Information provided
(* ===== verification/UdpSpoolSteps.v ===== *)
(** * The threads of the UDP recording queue, and the log they implement

    The writer thread ([spawnSpoolWriter]) and the reader thread of [startUdpRecording] in
    steps, one critical section or disk operation each; the control process that dies and
    starts again; and the abstract log that all of it is to implement: frames in the order
    they were captured, and how many of them were consumed. *)

From S2P Require Import Prelude NetAddress CaptureTypes Stateful Text UdpSpoolModel UdpSpool UdpSpoolFrames.

(** Where the reader thread is. *)
Inductive ReaderPc :=
| Reading
| RetireLock
| RetireFiles (r : SegmentRetirement)
| RetireDone (segmentId : Z) (result : outcome (SpoolError * path) unit)
| Delivered (e : SpoolEntry)
| AckCheck (a : SpoolAcknowledgement)
| AckPersist (a : SpoolAcknowledgement) (cursor : path)
| AckCommit (a : SpoolAcknowledgement)
| Ended (fault : option SpoolError).

Record Process := {
  pr_state : SpoolState;
  pr_reader : ReaderPc;
  pr_writer : bool
}.

Section steps.
Context `{SpoolEnvironment}.

(** A critical section of the reader, and where it goes on; an error ends the thread. *)
Definition then_goes {A} (m : onSpool A) (next : A → ReaderPc) (s : Spool) : outcome unit (Spool * ReaderPc) :=
  match m s with
  | (s, Ok a) => Ok (s, next a)
  | (s, Err e) => Ok (s, Ended (Some e))
  | (_, Panic) => Panic
  end.

Definition readerStep (recordingGeneration : chars) (pc : ReaderPc) (s : Spool)
    : outcome unit (Spool * ReaderPc) :=
  match pc with
  | Reading =>
      then_goes readNext (λ r, match r with
                               | Waits => Reading
                               | Nothing => Ended None
                               | RetiresFront => RetireLock
                               | Reads e => Delivered e
                               end) s
  | RetireLock =>
      then_goes retireCompletedFront (λ r, match r with Some r => RetireFiles r | None => Reading end) s
  | RetireFiles r =>
      let '(d, result) := retireSegmentFiles r (sp_disk s) in
      Ok ({| sp_state := sp_state s; sp_disk := d |}, RetireDone (rt_segmentId r) result)
  | RetireDone segmentId result => then_goes (finishSegmentRetirement segmentId result) (λ _, Reading) s
  | Delivered e => Ok (s, Delivered e)
  | AckCheck a => then_goes (acknowledgeCheck a) (AckPersist a) s
  | AckPersist a cursor =>
      then_goes (on_disk (persistCursor cursor (cursorOf recordingGeneration a))) (λ _, AckCommit a) s
  | AckCommit a =>
      then_goes (acknowledgeCommit a) (λ r, match r with Some r => RetireFiles r | None => Reading end) s
  | Ended fault => Ok (s, Ended fault)
  end.

(** [sy_process]: the service that runs, if any; [sy_generation] counts the control
    processes. *)
Record System := {
  sy_disk : SpoolDisk;
  sy_generation : nat;
  sy_process : option Process
}.

Context (process_generation : nat → chars).

Inductive Transition :=
| Append (captured : CapturedUdpDatagram)
| CloseWriter
| ReaderMoves
(** The consumer confirms the entry it was handed, or is gone. *)
| ConsumerAcknowledges
| ConsumerQuits
(** The service stops, or dies; the control process dies. *)
| ServiceEnds
| ProcessEnds
| ServiceStarts
(** What the operating system will grant. *)
| Weather (answers : list SpoolAnswer).

Definition spoolOf (s : System) (p : Process) : Spool := {| sp_state := pr_state p; sp_disk := sy_disk s |}.

Definition running (s : System) (sp : Spool) (pc : ReaderPc) (writer : bool) : System :=
  {| sy_disk := sp_disk sp; sy_generation := sy_generation s;
     sy_process := Some {| pr_state := sp_state sp; pr_reader := pc; pr_writer := writer |} |}.

Definition transition (t : Transition) (s : System) : outcome unit System :=
  match t, sy_process s with
  | Append captured, Some p =>
      if pr_writer p then
        match appendCapturedEvent captured (spoolOf s p) with
        | (sp, Ok _) => Ok (running s sp (pr_reader p) true)
        | (sp, Err _) => Ok (running s sp (pr_reader p) false)
        | (_, Panic) => Panic
        end
      else Ok s
  | CloseWriter, Some p => Ok (running s (closeSpool (spoolOf s p)).1 (pr_reader p) false)
  | ReaderMoves, Some p =>
      '(sp, pc) ← readerStep (process_generation (sy_generation s)) (pr_reader p) (spoolOf s p);
      Ok (running s sp pc (pr_writer p))
  | ConsumerAcknowledges, Some p =>
      match pr_reader p with
      | Delivered e => Ok (running s (spoolOf s p) (AckCheck (acknowledgement e)) (pr_writer p))
      | _ => Ok s
      end
  | ConsumerQuits, Some p =>
      match pr_reader p with
      | Delivered e => Ok (running s (spoolOf s p) (Ended (Some OtherError)) (pr_writer p))
      | _ => Ok s
      end
  | ServiceEnds, _ =>
      Ok {| sy_disk := sy_disk s; sy_generation := sy_generation s; sy_process := None |}
  | ProcessEnds, _ =>
      Ok {| sy_disk := sy_disk s; sy_generation := S (sy_generation s); sy_process := None |}
  | ServiceStarts, None =>
      match createSpool (process_generation (sy_generation s)) (sy_disk s) with
      | (d, Ok state) =>
          Ok (running s {| sp_state := state; sp_disk := d |} Reading true)
      | (d, Err _) => Ok {| sy_disk := d; sy_generation := sy_generation s; sy_process := None |}
      | (_, Panic) => Panic
      end
  | Weather answers, _ =>
      Ok {| sy_disk := {| kd_files := kd_files (sy_disk s); kd_answers := answers |};
            sy_generation := sy_generation s; sy_process := sy_process s |}
  | _, _ => Ok s
  end.

Fixpoint transitions (ts : list Transition) (s : System) : outcome unit System :=
  match ts with [] => Ok s | t :: ts => s ← transition t s; transitions ts s end.

(** A first start on an empty directory. *)
Definition emptySystem (answers : list SpoolAnswer) : System :=
  {| sy_disk := {| kd_files := ∅; kd_answers := answers |}; sy_generation := 0; sy_process := None |}.

(** ** The log *)

Record Log := {
  lg_frames : list Logged;
  lg_consumed : nat
}.

(** The frame an event is captured in. *)
Definition capturedFrame (sequence : Z) (captured : CapturedUdpDatagram) : Frame :=
  (headerOf sequence captured, ue_payload (cu_event captured)).

(** What a transition may do to the log. *)
Inductive LogStep : Transition → Log → Log → Prop :=
| log_same t l : LogStep t l l
| log_append captured segmentId sequence l :
    LogStep (Append captured) l
      {| lg_frames := lg_frames l ++ [(segmentId, capturedFrame sequence captured)]; lg_consumed := lg_consumed l |}
| log_consume l : (lg_consumed l < length (lg_frames l))%nat →
    LogStep ReaderMoves l {| lg_frames := lg_frames l; lg_consumed := S (lg_consumed l) |}
(** All bytes of the last frame reached the disk, though its append failed. *)
| log_settle t f l : t = ServiceEnds ∨ t = ProcessEnds →
    LogStep t l {| lg_frames := lg_frames l ++ [f]; lg_consumed := lg_consumed l |}
(** A new control process consumes again what is still on the disk. *)
| log_replay l k : (k ≤ lg_consumed l)%nat →
    LogStep ProcessEnds l {| lg_frames := lg_frames l; lg_consumed := k |}.

Inductive LogRun : list Transition → Log → Log → Prop :=
| log_done l : LogRun [] l l
| log_go t ts l1 l2 l3 : rtc (LogStep t) l1 l2 → LogRun ts l2 l3 → LogRun (t :: ts) l1 l3.
End steps.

What to produce
Among the lines of the data, which ones contain the word "ServiceStarts"? Show them.

Task result
| ServiceStarts
  | ServiceStarts, None =>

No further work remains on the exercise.